Before we bubble an entry down, we know (inductively) that its two child subtrees are heaps. Hence, by bubbling the entry down, we create a larger heap rooted at the node where that entry started.
+-+
9 9 9 |2|
/ \ / \ / \ /-\
/ \ / \-+ +-/ \ / \
4 7 => 4 |2| => |2| 2 => 4 2
/ \ / \ / \ /-\ /-\ / \ / \ / \
2 8 2 6 2 8 7 6 4 8 7 6 9 8 7 6
The running time of bottomUpHeap is tricky to derive. If each internal node bubbles all the way down, then the running time is proportional to the sum of the heights of all the nodes in the tree. Page 371 of Goodrich and Tamassia has a simple and elegant argument showing that this sum is less than n, where n is the number of entries being coalesced into a heap. Hence, the running time is in Theta(n), which beats inserting n entries into a heap individually.
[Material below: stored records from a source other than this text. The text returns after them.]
(** * Gesture recognition app: capture loop, inference gateway, history

    A shallow embedding of the orchestration code of the application:

    - [types.ts]                      the data model;
    - [services/geminiService.ts]     [analyzeGesture], the gateway to the
                                      remote model;
    - [components/WebcamCapture.tsx]  the camera and the capture loop;
    - [App.tsx]                       [handleCapture], [toggleScanning],
                                      [handleError] and the React state.

    JavaScript numbers are IEEE binary64 values: they are embedded as
    primitive floats, and [>] is [PrimFloat.ltb] with its arguments swapped.
    Strings are embedded as byte strings holding the UTF-8 encoding of the
    source literal.  An [async] function is split at its [await] into the
    part that runs up to the suspension and the continuation that runs when
    the awaited promise settles. *)

From Stdlib Require Import String Ascii List ZArith Bool Lia PrimFloat Sorted.
Import ListNotations.

Set Implicit Arguments.
Open Scope string_scope.

(* ================================================================= *)
(** ** types.ts *)

Record GestureResponse : Type := mkGestureResponse {
  gesture : string;
  confidence : float;
  description : string;
  emoji : string;
  actionSuggested : option string
}.

Inductive AppState : Type := IDLE | SCANNING | ERROR.

Record HistoryItem : Type := mkHistoryItem {
  timestamp : Z;
  result : GestureResponse
}.

Definition AppState_eqb (a b : AppState) : bool :=
  match a, b with
  | IDLE, IDLE | SCANNING, SCANNING | ERROR, ERROR => true
  | _, _ => false
  end.

(* ================================================================= *)
(** ** JavaScript control flow: completions, [try]/[catch], truthiness *)

Module Js.

(** What can be thrown in the code under study. *)
Inductive Exn : Type :=
| Error (message : string)       (* [new Error(message)] *)
| SyntaxError                    (* raised by [JSON.parse] *)
| Rejection (reason : string).   (* a rejected promise of a library call *)

(** The outcome of evaluating a block, or of a settled promise. *)
Inductive Completion (A : Type) : Type :=
| Normal (a : A)
| Thrown (e : Exn).
Arguments Thrown {A} e.

Definition bind {A B : Type} (c : Completion A) (k : A -> Completion B)
  : Completion B :=
  match c with
  | Normal a => k a
  | Thrown e => Thrown e
  end.

(** [try { body } catch (error) { handler }] *)
Definition try_catch {A : Type} (body : Completion A)
           (handler : Exn -> Completion A) : Completion A :=
  match body with
  | Normal a => Normal a
  | Thrown e => handler e
  end.

(** [!text] for a value that is [undefined] or a string. *)
Definition not_ (text : option string) : bool :=
  match text with
  | None => true
  | Some EmptyString => true
  | Some (String _ _) => false
  end.

(** The string a library function sees when handed [text]. *)
Definition ToString (text : option string) : string :=
  match text with
  | Some t => t
  | None => "undefined"
  end.

(** [a !== b] on strings. *)
Definition strict_ne (a b : string) : bool := negb (String.eqb a b).

(** [a > b] on numbers. *)
Definition gt (a b : float) : bool := PrimFloat.ltb b a.

(** [[x, ...xs].slice(0, n)] for [0 <= n]. *)
Definition slice0 {A : Type} (n : nat) (xs : list A) : list A := firstn n xs.

End Js.

Notation "x <- c ;; k" := (Js.bind c (fun x => k))
  (at level 61, c at next level, right associativity).

(* ================================================================= *)
(** ** services/geminiService.ts *)

Module GeminiService.

(** What [ai.models.generateContent] resolves to; only [response.text] is
    read, and it is [undefined] when the reply carries no text part. *)
Record GenerateContentResponse : Type := mkResponse {
  text : option string
}.

(** [\w] of a JavaScript regular expression without the [u] flag. *)
Definition is_word_char (c : ascii) : bool :=
  let n := nat_of_ascii c in
  (((48 <=? n) && (n <=? 57)) || ((65 <=? n) && (n <=? 90))
   || ((97 <=? n) && (n <=? 122)) || (n =? 95))%nat.

Fixpoint drop_prefix (p s : string) : option string :=
  match p, s with
  | EmptyString, _ => Some s
  | String a p', String b s' =>
      if Ascii.eqb a b then drop_prefix p' s' else None
  | String _ _, EmptyString => None
  end.

Fixpoint drop_word_chars (s : string) : string :=
  match s with
  | String c s' => if is_word_char c then drop_word_chars s' else s
  | EmptyString => s
  end.

(** [base64Image.replace(/^data:image\/\w+;base64,/, empty)]: the prefix
    of a data URL is removed when it is there.  The character
    after the run of word characters must be [;], which is not a word
    character, so the greedy match of [\w+] is the only candidate. *)
Definition cleanBase64 (base64Image : string) : string :=
  match drop_prefix "data:image/" base64Image with
  | Some (String c rest) =>
      if is_word_char c then
        match drop_prefix ";base64," (drop_word_chars rest) with
        | Some payload => payload
        | None => base64Image
        end
      else base64Image
  | _ => base64Image
  end.

(** The fallback object of the [catch] block. *)
Definition fallback : GestureResponse :=
  {| gesture := "Error";
     confidence := 0%float;
     description := "Failed to analyze frame.";
     emoji := "⚠️";
     actionSuggested := None |}.

(** The request part of [analyzeGesture]: the payload handed to
    [generateContent], on which the function then awaits. *)
Definition analyzeGesture_request (base64Image : string) : string :=
  cleanBase64 base64Image.

Section AnalyzeGesture.

(** [JSON.parse(text) as GestureResponse]: the library parser, which
    throws a [SyntaxError] on text that is not JSON.  The cast is
    unchecked; the response schema sent with the request makes the
    service answer with an object of this shape. *)
Variable JSON_parse : string -> Js.Completion GestureResponse.

(** The body of the [try] block from the [await] on: [settled] is how
    the promise of [generateContent] settled. *)
Definition analyzeGesture_try
           (settled : Js.Completion GenerateContentResponse)
  : Js.Completion GestureResponse :=
  response <- settled ;;
  let text := text response in
  if Js.not_ text then Js.Thrown (Js.Error "No response text from Gemini")
  else JSON_parse (Js.ToString text).

(** [analyzeGesture], as the completion of the promise it returns. *)
Definition analyzeGesture
           (settled : Js.Completion GenerateContentResponse)
  : Js.Completion GestureResponse :=
  Js.try_catch (analyzeGesture_try settled)
               (fun error => Js.Normal fallback).

End AnalyzeGesture.

End GeminiService.

(* ================================================================= *)
(** ** The state of the running page

    One record holds what the two components keep between events: the
    [useState] cells and the [useRef] cell of [App], the [useState] cells
    and the refs of [WebcamCapture], the timer of the capture-loop effect,
    and the calls to the remote model that have been issued and have not
    settled yet.  A [setX(v)] of React is the update of the cell. *)

Record VideoElement : Type := mkVideo {
  videoWidth : Z;
  videoHeight : Z;
  (** what [canvas.toDataURL('image/jpeg', 0.8)] yields once the current
      picture has been drawn mirrored on the canvas *)
  picture : string
}.

Record CanvasElement : Type := mkCanvas {
  (** whether [canvas.getContext('2d')] is non-null *)
  context2d : bool
}.

Record World : Type := mkWorld {
  (* App *)
  appState : AppState;
  currentResult : option GestureResponse;
  history : list HistoryItem;
  isProcessing : bool;
  errorMsg : option string;
  isProcessingRef : bool;
  (* WebcamCapture *)
  videoRef : option VideoElement;
  canvasRef : option CanvasElement;
  streamActive : bool;
  permissionDenied : bool;
  (** the [setInterval] handle of the capture loop is live *)
  interval : bool;
  (* event loop *)
  (** payloads of the [generateContent] calls awaiting settlement *)
  pending : list string
}.

Definition setAppState (v : AppState) (w : World) : World :=
  mkWorld v (currentResult w) (history w) (isProcessing w) (errorMsg w)
          (isProcessingRef w) (videoRef w) (canvasRef w) (streamActive w)
          (permissionDenied w) (interval w) (pending w).

Definition setCurrentResult (v : option GestureResponse) (w : World) : World :=
  mkWorld (appState w) v (history w) (isProcessing w) (errorMsg w)
          (isProcessingRef w) (videoRef w) (canvasRef w) (streamActive w)
          (permissionDenied w) (interval w) (pending w).

(** [setHistory(prev => f(prev))] *)
Definition setHistory (f : list HistoryItem -> list HistoryItem) (w : World)
  : World :=
  mkWorld (appState w) (currentResult w) (f (history w)) (isProcessing w)
          (errorMsg w) (isProcessingRef w) (videoRef w) (canvasRef w)
          (streamActive w) (permissionDenied w) (interval w) (pending w).

Definition setIsProcessing (v : bool) (w : World) : World :=
  mkWorld (appState w) (currentResult w) (history w) v (errorMsg w)
          (isProcessingRef w) (videoRef w) (canvasRef w) (streamActive w)
          (permissionDenied w) (interval w) (pending w).

Definition setErrorMsg (v : option string) (w : World) : World :=
  mkWorld (appState w) (currentResult w) (history w) (isProcessing w) v
          (isProcessingRef w) (videoRef w) (canvasRef w) (streamActive w)
          (permissionDenied w) (interval w) (pending w).

(** [isProcessingRef.current = v] *)
Definition setIsProcessingRef (v : bool) (w : World) : World :=
  mkWorld (appState w) (currentResult w) (history w) (isProcessing w)
          (errorMsg w) v (videoRef w) (canvasRef w) (streamActive w)
          (permissionDenied w) (interval w) (pending w).

Definition setDom (v : option VideoElement) (c : option CanvasElement)
           (w : World) : World :=
  mkWorld (appState w) (currentResult w) (history w) (isProcessing w)
          (errorMsg w) (isProcessingRef w) v c (streamActive w)
          (permissionDenied w) (interval w) (pending w).

Definition setStreamActive (v : bool) (w : World) : World :=
  mkWorld (appState w) (currentResult w) (history w) (isProcessing w)
          (errorMsg w) (isProcessingRef w) (videoRef w) (canvasRef w) v
          (permissionDenied w) (interval w) (pending w).

Definition setPermissionDenied (v : bool) (w : World) : World :=
  mkWorld (appState w) (currentResult w) (history w) (isProcessing w)
          (errorMsg w) (isProcessingRef w) (videoRef w) (canvasRef w)
          (streamActive w) v (interval w) (pending w).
Postscript: Other Types of Heaps
Binary heaps are not the only heaps in town. Several important variants are called "mergeable heaps", because it is relatively fast to combine two mergeable heaps together into a single mergeable heap. We will not describe these complicated heaps in CS 61B, but it's worthwhile for you to know they exist in case you ever need one.
The best-known mergeable heaps are called "binomial heaps," "Fibonacci heaps," "skew heaps," and "pairing heaps." Fibonacci heaps have another remarkable property: if you have a reference to an arbitrary node in a Fibonacci heap, you can decrease its key in constant time. (Pairing heaps are suspected of having the same property, but nobody knows for sure.) This operation is used frequently by Dijkstra's algorithm, an important algorithm for finding the shortest path in a graph. The following running times are all worst-case.
Binary Binomial Skew Pairing Fibonacci
insert() O(log n) O(log n) O(1) O(log n) * O(1)
removeMin() O(log n) O(log n) O(log n) O(log n) O(log n)
merge() O(n) O(log n) O(1) O(log n) * O(1)
decreaseKey() O(log n) O(log n) O(log n) O(log n) * O(1)
- Conjectured to be O(1), but nobody has proven or disproven it.
The time bounds given here for skew heaps, pairing heaps, and Fibonacci heaps are "amortized" bounds, not worst case bounds. This means that, if you start from an empty heap, any sequence of operations will take no more than the given time bound on average, although individual operations may occasionally take longer. We'll discuss amortized analysis near the end of the semester.